A photo of a square in the Seinfeld trivia game that says "what did you say? Be a low talker until your next turn." The square under it is a cup of soup.

Now that Seinfeld is on Hulu (yes, all of it), here I am, providing you with information about a much-needed Seinfeld accessory. What good is loving it, if you can’t prove it to your friends?

This isn’t just a trivia game, it’s a board game, meaning it is the best of both worlds in nerdery. The game boasts more than 500 trivia questions. The questions come in two forms: easy and hard. However, the difficulty differences are indistinguishable and whether you know the answer will be due to a combination of chance, having even seen that episode (if you’re not a super fan), and memory skills.

When you answer the questions, you receive a game piece corresponding to each character. This is a great touch, as the game pieces are cute, and the questions correspond to that character. For example, you visit Elaine by moving around the board. Once you get to her scene, you answer an Elaine-specific trivia question. If you get it right, you get a Big Salad token! If you get it wrong, you are stuck with Elaine until you appease her.

Photo of an Elaine-centric area of the board plus an Elaine token and an Elaine card with two questions on it.

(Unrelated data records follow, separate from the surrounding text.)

(** ** Unsupported targets *)

(** C6. Applied to a target that is neither a function nor a class, the
    decorator raises the [TypeError] on the spot and leaves the store,
    log and hook included, as it found it; no callable is produced that
    could fail later. *)
Theorem decorator_rejects_other_targets (cl : closure) (v : value) (w : world) :
  decorator cl (TOther v) w
  = (Raise (Exception TypeError
       "The @deprecated decorator can only be applied to classes or functions"),
     w).
Proof. reflexivity. Qed.

(** ** The dependency guard *)

(** C7. With a false condition every call of the guarded callable raises
    the configured error class ([RuntimeError] when none is given) with the
    configured message, whatever the arguments, and nothing else happens;
    with a true condition the call is the call of the original. *)
Theorem requires_guard (msg : string) (err : option exc_class)
    (f : func) (a : args) (w : world) :
  call (requires___call__ (requires___init__ false msg err) f) a w
  = (Raise (Exception (default RuntimeError err) msg), w)
  /\ call (requires___call__ (requires___init__ false msg None) f) a w
     = (Raise (Exception RuntimeError msg), w)
  /\ call (requires___call__ (requires___init__ true msg err) f) a w
     = call f a w.
Proof. repeat split. Qed.
(** The body of the loop, for one line. *)
Definition step (st : state) (ev : event) : state * control :=
  match ev with
  | VersionSeen text => (set_version st text, Continue)
  | MachineSeen text => (set_machine st text, Continue)
  | CmdlineSeen text => (set_cmdline st text, Continue)
  | CallStarted name time module =>
      match PyDict.get (initcalls st) name with
      | None =>
          let '(c, st1) := fresh_color st in
          (set_initcalls st1
             (PyDict.set (initcalls st1) name (Initcall.init name c (Z.of_N time) module)),
           Continue)
      | Some i =>
          (set_initcalls st
             (PyDict.set (initcalls st) name (Initcall.addStart i (Z.of_N time))),
           Continue)
      end
  | CallReturned name time retval duration =>
      match PyDict.get (initcalls st) name with
      | None => (eprint st (never_recorded name), Continue)
      | Some i =>
          match Initcall.addEnd i (Z.of_N time) (Z.of_N duration) retval with
          | Ok i' => (set_initcalls st (PyDict.set (initcalls st) name i'), Continue)
          | Raise _ => (st, Continue)  (* [finally: continue] drops the exception *)
          end
      end
  | ProbeReturned name time retval duration =>
      match PyDict.get (probes st) name with
      | None =>
          let '(c, st1) := fresh_color st in
          (set_probes st1
             (PyDict.set (probes st1) name
                (Probe.init name c (Z.of_N time - Z.of_N duration) (Z.of_N duration) retval)),
           Continue)
      | Some p =>
          (set_probes st
             (PyDict.set (probes st) name
                (Entity.addRun p (Z.of_N time - Z.of_N duration) (Z.of_N time)
                   (Z.of_N duration) retval)),
           Continue)
      end
  | InitStarted name time =>
      match init st with
      | Some _ => (st, Continue)  (* [not init] is false: the branch is skipped *)
      | None =>
          let '(c, st1) := fresh_color st in
          (set_init st1 (Some (Init.init name c (Z.of_N time))),
           if before_init then Break else Continue)
      end
  end.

The die is weird. The numbers range from 2 to 9 on the d6. The numbers appear to have been carefully considered to make the game balanced, and to ensure that you don’t just jump from success to success and win in 5 minutes. To win, you need all 6 tokens and the soup. The tokens are received from each board location: Jerry, George, Kramer, Elaine, Everyone Else, and The Diner.

Photo of game tokens. They are little ovals except for the soup token, which is a very large soup picture by comparison.

The soup token can be won throughout the game by landing on a soup space. Landing exactly on one starts a Soup Race, which is basically random to see who finishes first. If you roll first, you have the best chance and whoever starts the race rolls first. Is it pointless? Almost, but it adds an extra dimension. It’s a little annoying that you have to move your characters to the Soup Race to do it, memorizing the spot you left.

Basically the game is excellent. The gameplay is excellent and fun and the trivia is great, and may even provoke some arguments for die-hard fans. I recommend watching Seinfeld while you play, even though it’s possible it will give an answer or two away. If you’re a Seinfeld expert playing with another, you should always choose the hardest question on the card, regardless of the difficulty designation. Similarly, if you know a lot and your friends don’t, go easy on them! You’ll win anyway.

I always do.

Photo of the game board with the Elaine, George, and Kramer tokens standing on the same starting square.

Pros:

  • Easy to learn
  • Great Seinfeld trivia, not just basic things you’d know from pop culture awareness in general
  • The board and pieces are hilarious nods to the show (although the microphone for Jerry seems weird, for a game about the show I’d think maybe a watch or a cereal box)
  • The gameplay is pretty balanced if people are on the same level trivia-wise
  • The soup level is random

Cons:

  • The difference between easy and hard questions either doesn’t exist or doesn’t make sense (which is a shame, because it would have been a great way for Seinfeld fans to play with their Regular friends)
  • The game pieces hardly stand up
  • The soup level is random!
A final photo of the board, in action.  The Elaine and George pieces are in separate areas and a trivia card is lying face up.

One comment

  1. Hi! I bought this game off of eBay but the die came with no label stickers. Would you mind sending photos of the die so I can paint/replicate the original one?